From the records, return each line that has the word "released" in it.

*** RECORDS FOR THIS TASK ***

(* ===== verification/PipeGet.v ===== *)
(** * Reading from a pipe (kernel/pipes.c)

    A get takes bytes from the front of the stream, wakes the writers it has
    emptied and refills the ring from those still waiting. *)

From Stdlib Require Import ZArith Lia Bool.
From stdpp Require Import base numbers list gmap sets.
From S2P Require Import Prelude Memory GenList TimeoutQ Kernel PrioQ Sched SchedInv SchedOps WaitApi Pipe PipeCopy PipeRing PipePut.

Open Scope Z_scope.

#[local] Abbreviation len l := (Z.of_nat (length l)).

Section Get.
Context {cfg : Kconfig}.
Implicit Types (x : pipe_state).

(** ** Taking bytes *)

(** The state after [k] bytes have been taken, before the ring is refilled. *)
Record get_moved (k : nat) (dst : Z) (n : nat) x x' : Prop := {
  gm_pipe : pst_pipe x' = ring_drained (Z.of_nat (k `min` length (ring_bytes x))) (pst_pipe x);
  gm_mem : ∀ a, pst_mem x' a = received_mem (pst_mem x) (mk_desc dst (Z.of_nat n) (Some (current (pst_kernel x)))) (stream x) a;
  gm_woken : woken_all (writers (pst_pipe x))
    (emptied_by (k - length (ring_bytes x)) (waiting (desc_bytes (pst_mem x) (pst_descs x)) (visited (desc_bytes (pst_mem x) (pst_descs x)) (Z.of_nat n) (writer_queue x)))) (pst_kernel x) (pst_kernel x');
  gm_writers : supply (k - length (ring_bytes x)) (waiting (desc_bytes (pst_mem x) (pst_descs x)) (writer_queue x)) = waiting (desc_bytes (pst_mem x') (pst_descs x')) (writer_queue x);
  gm_thread : ∀ t, t ∈ writer_queue x -> d_thread (pst_descs x' (DThread t)) = Some t /\ 0 <= d_bytes (pst_descs x' (DThread t)) <= d_bytes (pst_descs x (DThread t)) /\
    d_buffer (pst_descs x' (DThread t)) + d_bytes (pst_descs x' (DThread t)) = d_buffer (pst_descs x (DThread t)) + d_bytes (pst_descs x (DThread t));
  gm_others : ∀ t, t ∉ writer_queue x -> DThread t <> caller_desc (pst_kernel x) -> pst_descs x' (DThread t) = pst_descs x (DThread t);
  gm_caller : pst_descs x' (caller_desc (pst_kernel x)) = received (Z.of_nat k) (mk_desc dst (Z.of_nat n) (Some (current (pst_kernel x))))
}.
Lemma finished_frame q w x :
  let x' := finished q w x in
  same_objects x x' /\ pending_cancels x' = cancels_left w x /\
  (∀ r, ws_active x' r = if decide (q = r) then None else ws_active x r) /\ (∀ j, home j x' = home j x) /\
  (∀ r, pending r x' = pending r x) /\
  (∀ r b, queue_test r b x' = queue_test r b x && negb (bool_decide (q = r /\ K_WORK_QUEUE_BUSY_BIT = b))) /\
  (∀ v c, work_test v c x' = work_test v c x && negb (bool_decide (w = v /\ K_WORK_RUNNING_BIT = c)) && negb (bool_decide (w = v /\ end_bit w = c))) /\
  match released w x with
  | Some y => ws_kernel x' = (locked_give (sync_sem (ws_sync x y)) (ws_kernel x)).2 /\ ∀ z, z ≠ y -> ws_sync x' z = ws_sync x z
  | None => ws_kernel x' = ws_kernel x /\ ws_sync x' = ws_sync x
  end.
Proof.
  cbv zeta. unfold finished. cbv zeta. set (x1 := work_clear w K_WORK_RUNNING_BIT (set_active q None x)).
  set (x2 := if work_test w (end_bit w) x then work_clear w (end_bit w) x1 else x1).
  set (x3 := set_pending_cancels (cancels_left w x) x2).
  set (x4 := match released w x with Some y => sync_sem_give y x3 | None => x3 end).
  assert (ws_kernel x2 = ws_kernel x /\ ws_sync x2 = ws_sync x /\ ws_queue x2 = ws_queue x /\ ws_active x2 = ws_active (set_active q None x)) as (E1 & E2 & E3 & E4).
  { unfold x2. by case_match. }
  assert (∀ v c, work_test v c x2 = work_test v c x && negb (bool_decide (w = v /\ K_WORK_RUNNING_BIT = c)) && negb (bool_decide (w = v /\ end_bit w = c))) as Ef.
  { intros v c. transitivity (work_test v c x1 && negb (bool_decide (w = v /\ end_bit w = c))); [| unfold x1; by rewrite test_clear].
    unfold x2. destruct (work_test w (end_bit w) x) eqn:Hb; [apply test_clear |]. case_bool_decide as E; [| by rewrite andb_true_r].
    destruct E as [<- <-]. unfold x1. rewrite test_clear. change (work_test w (end_bit w) (set_active q None x)) with (work_test w (end_bit w) x). by rewrite Hb. }
  assert (∀ j, home j x2 = home j x) as Eh.
  { intros j. unfold x2. case_match; [rewrite home_clear |]; unfold x1; by rewrite home_clear. }
  assert (same_objects x3 x4) as Hobj.
  { unfold x4. destruct (released w x) as [y |] eqn:Er; [| apply same_objects_refl]. rewrite sync_sem_give_eq.
    eapply same_objects_trans; [apply same_objects_kernel |]. apply same_objects_sync. cbn [sync_sem]. unfold locked_give, z_impl_k_sem_give.
    destruct (z_unpend_first_thread _ _) as [[] ?]; done. }
  assert (ws_work x4 = ws_work x2 /\ ws_queue x4 = ws_queue x2 /\ ws_active x4 = ws_active x2 /\ pending_cancels x4 = cancels_left w x) as (F1 & F2 & F3 & F4).
  { unfold x4. destruct (released w x); [rewrite sync_sem_give_eq |]; done. }
  split_and!.
  - eapply same_objects_trans; [| apply same_objects_qclear]. eapply same_objects_trans; [| exact Hobj].
    constructor; [intros [] | intros]; cbn [wq_of]; unfold x3; cbn [set_pending_cancels ws_queue ws_sync]; by rewrite ?E2, ?E3.
  - done.
  - intros r. cbn [queue_clear upd_queue ws_active]. rewrite F3, E4. apply active_set.
  - intros j. rewrite <- Eh. unfold home. cbn [queue_clear upd_queue ws_work]. by rewrite F1.
  - intros r. rewrite pending_qclear. unfold pending. by rewrite F2, E3.
  - intros r b. rewrite qtest_clear. unfold queue_test. by rewrite F2, E3.
  - intros v c. rewrite <- Ef. unfold work_test. cbn [queue_clear upd_queue ws_work]. by rewrite F1.
  - cbn [queue_clear upd_queue ws_kernel ws_sync]. unfold x4. destruct (released w x) as [y |]; [| unfold x3; cbn [set_pending_cancels ws_kernel ws_sync]; by rewrite E1, E2].
    rewrite sync_sem_give_eq. cbn [set_sync upd_kernel ws_kernel ws_sync]. unfold x3. cbn [set_pending_cancels ws_kernel ws_sync]. rewrite E1, E2.
    split; [done |]. intros z Hz. by apply fn_lookup_insert_ne.
Qed.
Lemma schedule_locked_ok tr i queue delay x :
  work_inv tr x -> linked i x = false -> valid_timeout delay -> work_test (Item i) K_WORK_DELAYABLE_BIT x = true ->
  let x' := (schedule_for_queue_locked queue i delay x).2 in work_inv (accept_event i x x' ++ tr) x'.
Proof.
  intros Hx Hl Hv Hd. unfold schedule_for_queue_locked. destruct (K_TIMEOUT_EQ delay K_NO_WAIT); [by apply submit_ok |].
  cbv zeta. cbn [snd]. fold (armed queue i delay x).
  assert (queued i (armed queue i delay x) = queued i x) as Eq.
  { change (queued i (armed queue i delay x)) with (queued i (work_set (Item i) K_WORK_DELAYED_BIT x)). unfold queued. rewrite test_set. wbits. }
  unfold accept_event. rewrite Eq. destruct (queued i x); simpl; by apply armed_ok.
Qed.

Lemma schedule_ok tr i queue delay x :
  work_inv tr x -> valid_timeout delay -> work_test (Item i) K_WORK_DELAYABLE_BIT x = true ->
  let x' := (k_work_schedule_for_queue queue i delay x).2 in work_inv (accept_event i x x' ++ tr) x'.
Proof.
  intros Hx Hv Hd. unfold k_work_schedule_for_queue. destruct (Z.eqb_spec (Z.land (work_busy_get_locked (Item i) x) (Z.lnot (mask K_WORK_RUNNING_BIT))) 0) as [Hb | Hb].
  - assert (linked i x = false) as Hl.
    { apply not_true_is_false. intros Hl%(ki_timeout _ (wi_kern _ _ Hx)). unfold delayed, work_test in Hl. rewrite flag_test_bit in Hl.
      apply (f_equal (λ z, Z.testbit z 3)) in Hb. unfold work_busy_get_locked in Hb. rewrite !Z.land_spec in Hb.
      change (bit_pos K_WORK_DELAYED_BIT) with 3 in Hl. rewrite Hl in Hb. by vm_compute in Hb. }
    pose proof (schedule_locked_ok tr i queue delay x Hx Hl Hv Hd) as H. cbv zeta in *.
    by destruct (schedule_for_queue_locked _ _ _ _) as [[ret queue'] x'].
  - cbv zeta. unfold accept_event. simpl. by destruct (queued i x).
Qed.

Lemma reschedule_for_queue_ok tr i queue delay x :
  work_inv tr x -> valid_timeout delay -> work_test (Item i) K_WORK_DELAYABLE_BIT x = true ->
  let x' := (k_work_reschedule_for_queue queue i delay x).2 in work_inv (accept_event i x x' ++ tr) x'.
Proof.
  intros Hx Hv Hd. unfold k_work_reschedule_for_queue. destruct (unschedule_ok tr i x Hx) as (H1 & _ & _ & Hl & _ & Et & _).
  cbv zeta in *. set (x1 := (unschedule_locked i x).2) in *.
  pose proof (schedule_locked_ok tr i queue delay x1 H1 Hl Hv) as H. cbv zeta in H.
  destruct (schedule_for_queue_locked _ _ _ _) as [[ret queue'] x']. cbn [snd] in *.
  rewrite <- (accept_same i x x1) by (apply Et; by right). apply H. rewrite Et by (by right). done.
Qed.

Lemma flush_delayable_ok tr i y x :
  work_inv tr x -> ~ used y x -> let r := flush_delayable_locked i y x in
  work_inv (flush_event r.1 y i ++ accept_event i x r.2 ++ tr) r.2.
Proof.
  intros Hx Hu. unfold flush_delayable_locked. destruct (_ =? 0).
  { cbv zeta. cbn [fst snd]. unfold accept_event. by destruct (queued i x). }
  destruct (unschedule_ok tr i x Hx) as (H1 & _ & _ & Hl & _ & Et & Hu1 & _). cbv zeta in *.
  destruct (unschedule_locked i x) as [unscheduled x1]. cbn [fst snd] in *.
  assert (queued i x1 = queued i x) as Eq by (apply Et; by right).
  set (x2 := if unscheduled then _ else x1).
  assert (work_inv (accept_event i x x2 ++ tr) x2 /\ (used y x2 <-> used y x1)) as [H2 Hu2].
  { unfold x2. destruct unscheduled; [| split; [unfold accept_event; rewrite Eq; by destruct (queued i x) | done]].
    destruct (submit_ok tr i (dwork_queue x1 i) x1 H1) as [H2 _]. pose proof (submitted_used i (dwork_queue x1 i) x1 y) as H3.
    cbv zeta in H2. destruct (submit_to_queue_locked _ _ _) as [[ret queue] x3]. cbn [snd] in *. by rewrite <- (accept_same i x x1). }
  pose proof (flush_ok _ i y x2 H2) as H3. cbv zeta in H3. rewrite Hu2, Hu1 in H3. specialize (H3 Hu).
  assert (queued i (work_flush_locked (Item i) y x2).2 = queued i x2) as Eq2.
  { destruct (work_flush_eq i y x2 (wi_data _ _ H2)) as [[_ ->] | (_ & q & Hq & ->)]; [done |].
    destruct (flusher_frame q i y x2) as (_ & _ & _ & _ & _ & _ & _ & Ef & _). by apply Ef. }
  by replace (accept_event i x (work_flush_locked (Item i) y x2).2) with (accept_event i x x2) by (unfold accept_event; by rewrite Eq2).
Qed.
End Calls.

(** ** Runs *)

Section Run.
Context {cfg : Kconfig}.

(** The thread of queue [q] is the one running. *)
Definition queue_runs (q : nat) (x : work_sys) : Prop :=
  current (ws_kernel x) = wq_thread (ws_queue x q) /\ current (ws_kernel x) ∈ runq (ws_kernel x).

Definition delayable (i : nat) (x : work_sys) : bool := work_test (Item i) K_WORK_DELAYABLE_BIT x.
(** C11: [k_work_flush], called by a running thread with a sync object that is not
    in use, returns at once, and changes nothing, only if the item is neither
    queued nor running.  Otherwise the caller sleeps, and at any later time of any
    run (of the steps of [work_step]: threads asleep in the module are not
    aborted or timed out, and no expiry handler is overtaken) it is still asleep,
    or the flusher has been run and by then every submission of the item accepted
    before the flush has finished or was withdrawn by a cancellation. *)
Theorem work_flush_waits x0 tr x i y :
  work_clean x0 -> work_run x0 tr x -> delayable i x = false -> ~ used y x -> current (ws_kernel x) ∈ runq (ws_kernel x) ->
  let '(o, x1) := k_work_flush (Item i) y x in
  if queued i x || running i x then
    o = Blocks /\
    ∀ tr2 x2, work_run x1 tr2 x2 ->
      (waiting (Sync y) x2 = [current (ws_kernel x)] /\ pended_on (thr (ws_kernel x2) (current (ws_kernel x))) = Some (wq_of x2 (Sync y))) \/
      exists tr3 tr4, tr2 = tr4 ++ FlushEnd y :: tr3 /\
        (count (Accept i) tr <= count (Finish i) (tr3 ++ tr) + count (Withdraw i) (tr3 ++ tr))%nat
  else o = Returns 0 /\ x1 = x.
Proof.
  intros H0 Hr Hd Hu Hc. pose proof (run_ok x0 tr x H0 Hr) as Hx. pose proof (k_work_flush_run x0 tr x i y H0 Hr Hd Hu Hc) as Hr1.
  unfold k_work_flush in *. destruct (work_flush_eq i y x (wi_data _ _ Hx)) as [[-> E] | (-> & q & Hh & E)]; rewrite E in *; [done |].
  destruct (flusher_after q i y x (wi_kern _ _ Hx) Hu) as (Hw & [K1 K2] & Hus).
  destruct (flusher_frame q i y x) as (_ & _ & _ & Ec & _). pose proof (flusher_ok tr q i y x Hx Hu Hh) as Hf. cbv zeta in *.
  destruct (sync_take_ok _ y _ Hf ltac:(rewrite K1; auto) Hw (or_introl Hus)) as (_ & H2 & _). cbv zeta in H2. destruct (H2 Hus) as [Hb Hw1].
  assert (used y (sync_sem_take y (flusher_added q i y x)).2 /\ pending_cancels (sync_sem_take y (flusher_added q i y x)).2 = pending_cancels x) as [Hus1 Ec1].
  { unfold sync_sem_take. destruct (z_impl_k_sem_take _ _ _) as [[o sem] s]. cbn [snd]. split; [exact Hus | exact Ec]. }
  unfold sync_finish in *. destruct (sync_sem_take y (flusher_added q i y x)) as [o x1]. cbn [fst snd flush_event app] in *. subst o. split; [done |].
  intros tr2 x2 Hrun. rewrite K1 in Hw1.
  destruct (flush_run x0 _ x1 y (current (ws_kernel x)) i (count (Accept i) tr) tr2 x2 H0 Hr1) as (Hr2 & [[(_ & _ & Hw2) _] | (tr3 & tr4 & -> & Hle)]);
    [split; [done |]; split; [rewrite Ec1; intros Hin; apply Hu; by left | done] | cbn [target]; by rewrite decide_True | done | left | right].
  - split; [done |]. apply (inv_waitq _ _ (ki_sched _ (wi_kern _ _ (run_ok x0 _ x2 H0 Hr2)))). fold (waiting (Sync y) x2). rewrite Hw2. left.
  - exists tr3, tr4. split; [done |]. etrans; [exact Hle |]. unfold settled, count. rewrite !filter_app, !filter_cons_False by done. done.
Qed.
End Flush.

***

WRITTEN REPLY –
  match released w x with
  set (x4 := match released w x with Some y => sync_sem_give y x3 | None => x3 end).
  { unfold x4. destruct (released w x) as [y |] eqn:Er; [| apply same_objects_refl]. rewrite sync_sem_give_eq.
  { unfold x4. destruct (released w x); [rewrite sync_sem_give_eq |]; done. }
  - cbn [queue_clear upd_queue ws_kernel ws_sync]. unfold x4. destruct (released w x) as [y |]; [| unfold x3; cbn [set_pending_cancels ws_kernel ws_sync]; by rewrite E1, E2].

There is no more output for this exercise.